Brief
Only an exact copy of the records, from the line with "ComPtr_reset_NULL prior h." through the last line, is wanted.

Material for this task
(** The second call starts with [*ppOutput] owning the 4 x 2 frame: that
    frame is released, and nothing of the failed decode stays. *)
Lemma CreateFromVP8Stream_failure_classes_sample :
  create_hr (CreateFromVP8Stream (environment true rejecting_decoder true)
               [x00] 1 None [FrameObject]) = WINCODEC_ERR_BADIMAGE /\
  create_hr (CreateFromVP8Stream (environment true degenerate_decoder true)
               [x00] 1 sole_owner_4x2 heap_of_4x2) = E_FAIL /\
  ppOutput (CreateFromVP8Stream (environment true degenerate_decoder true)
              [x00] 1 sole_owner_4x2 heap_of_4x2) = None /\
  heap_out (CreateFromVP8Stream (environment true degenerate_decoder true)
              [x00] 1 sole_owner_4x2 heap_of_4x2) = [].
Proof.
  split.
  - apply (proj1 (CreateFromVP8Stream_failure_classes
                    (environment true rejecting_decoder true)
                    [x00] 1 None [FrameObject])).
    exists (rejecting_decoder [x00] 1). split; reflexivity.
  - apply (proj2 (CreateFromVP8Stream_failure_classes
                    (environment true degenerate_decoder true)
                    [x00] 1 sole_owner_4x2 heap_of_4x2)
             (degenerate_decoder [x00] 1) [x00]).
    + reflexivity.
    + reflexivity.
    + left. vm_compute. congruence.
Defined.

(** C7. Every return of [CreateFromVP8Stream] other than [S_OK] carries one
    of the three failure codes, leaves [*ppOutput] null and leaves the heap
    as the initial release of [*ppOutput] left it: the image object and any
    decoded pixel buffer of this call have been released, and the frame
    [*ppOutput] held before is no longer referenced by it. *)
Theorem CreateFromVP8Stream_failure_leaves_nothing
    (env : Environment) (vp8_bitstream : buffer) (stream_size : Z)
    (prior : option held_frame) (h : heap) :
  create_hr (CreateFromVP8Stream env vp8_bitstream stream_size prior h) <> S_OK ->
  (create_hr (CreateFromVP8Stream env vp8_bitstream stream_size prior h)
     = WINCODEC_ERR_BADIMAGE
   \/ create_hr (CreateFromVP8Stream env vp8_bitstream stream_size prior h) = E_FAIL
   \/ create_hr (CreateFromVP8Stream env vp8_bitstream stream_size prior h)
      = E_OUTOFMEMORY) /\
  ppOutput (CreateFromVP8Stream env vp8_bitstream stream_size prior h) = None /\
  heap_out (CreateFromVP8Stream env vp8_bitstream stream_size prior h)
  = ComPtr_reset_NULL prior h.
Proof.
  unfold CreateFromVP8Stream.
  destruct (new_RGBImage_succeeds env); cbn [negb]; [|cbn; auto].
  set (out0 := WebPDecodeBGRA env vp8_bitstream stream_size).
  cbn [rgb width height].
  pose proof (delete_RGBImage_fresh out0
                (int_mul (decoded_width out0) kBytesPerPixel)
                (ComPtr_reset_NULL prior h)) as Hd.
  destruct (decoded_rgb out0) as [data0|]; cbn [negb]; [|cbn; auto].
  destruct ((decoded_width out0 <=? 0) || (decoded_height out0 <=? 0));
    [cbn; auto|].
  destruct (new_DecodeFrame_succeeds env); cbn [negb]; [|cbn; auto].
  cbn. congruence.
Qed.

(** [*ppOutput] owns the 4 x 2 frame on entry and the frame allocation
    fails: the old frame and the new image are both gone. *)
Lemma CreateFromVP8Stream_failure_leaves_nothing_sample :
  (create_hr (CreateFromVP8Stream (environment true sample_decoder false)
                [x00] 1 sole_owner_4x2 heap_of_4x2) = WINCODEC_ERR_BADIMAGE
   \/ create_hr (CreateFromVP8Stream (environment true sample_decoder false)
                   [x00] 1 sole_owner_4x2 heap_of_4x2) = E_FAIL
   \/ create_hr (CreateFromVP8Stream (environment true sample_decoder false)
                   [x00] 1 sole_owner_4x2 heap_of_4x2) = E_OUTOFMEMORY) /\
  ppOutput (CreateFromVP8Stream (environment true sample_decoder false)
              [x00] 1 sole_owner_4x2 heap_of_4x2) = None /\
  heap_out (CreateFromVP8Stream (environment true sample_decoder false)
              [x00] 1 sole_owner_4x2 heap_of_4x2) = [].
Proof.
  apply (CreateFromVP8Stream_failure_leaves_nothing
           (environment true sample_decoder false) [x00] 1
           sole_owner_4x2 heap_of_4x2).
  vm_compute. discriminate.
Defined.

Answer space
  = ComPtr_reset_NULL prior h.
Proof.
  unfold CreateFromVP8Stream.
  destruct (new_RGBImage_succeeds env); cbn [negb]; [|cbn; auto].
  set (out0 := WebPDecodeBGRA env vp8_bitstream stream_size).
  cbn [rgb width height].
  pose proof (delete_RGBImage_fresh out0
                (int_mul (decoded_width out0) kBytesPerPixel)
                (ComPtr_reset_NULL prior h)) as Hd.
  destruct (decoded_rgb out0) as [data0|]; cbn [negb]; [|cbn; auto].
  destruct ((decoded_width out0 <=? 0) || (decoded_height out0 <=? 0));
    [cbn; auto|].
  destruct (new_DecodeFrame_succeeds env); cbn [negb]; [|cbn; auto].
  cbn. congruence.
Qed.

(** [*ppOutput] owns the 4 x 2 frame on entry and the frame allocation
    fails: the old frame and the new image are both gone. *)
Lemma CreateFromVP8Stream_failure_leaves_nothing_sample :
  (create_hr (CreateFromVP8Stream (environment true sample_decoder false)
                [x00] 1 sole_owner_4x2 heap_of_4x2) = WINCODEC_ERR_BADIMAGE
   \/ create_hr (CreateFromVP8Stream (environment true sample_decoder false)
                   [x00] 1 sole_owner_4x2 heap_of_4x2) = E_FAIL
   \/ create_hr (CreateFromVP8Stream (environment true sample_decoder false)
                   [x00] 1 sole_owner_4x2 heap_of_4x2) = E_OUTOFMEMORY) /\
  ppOutput (CreateFromVP8Stream (environment true sample_decoder false)
              [x00] 1 sole_owner_4x2 heap_of_4x2) = None /\
  heap_out (CreateFromVP8Stream (environment true sample_decoder false)
              [x00] 1 sole_owner_4x2 heap_of_4x2) = [].
Proof.
  apply (CreateFromVP8Stream_failure_leaves_nothing
           (environment true sample_decoder false) [x00] 1
           sole_owner_4x2 heap_of_4x2).
  vm_compute. discriminate.
Defined.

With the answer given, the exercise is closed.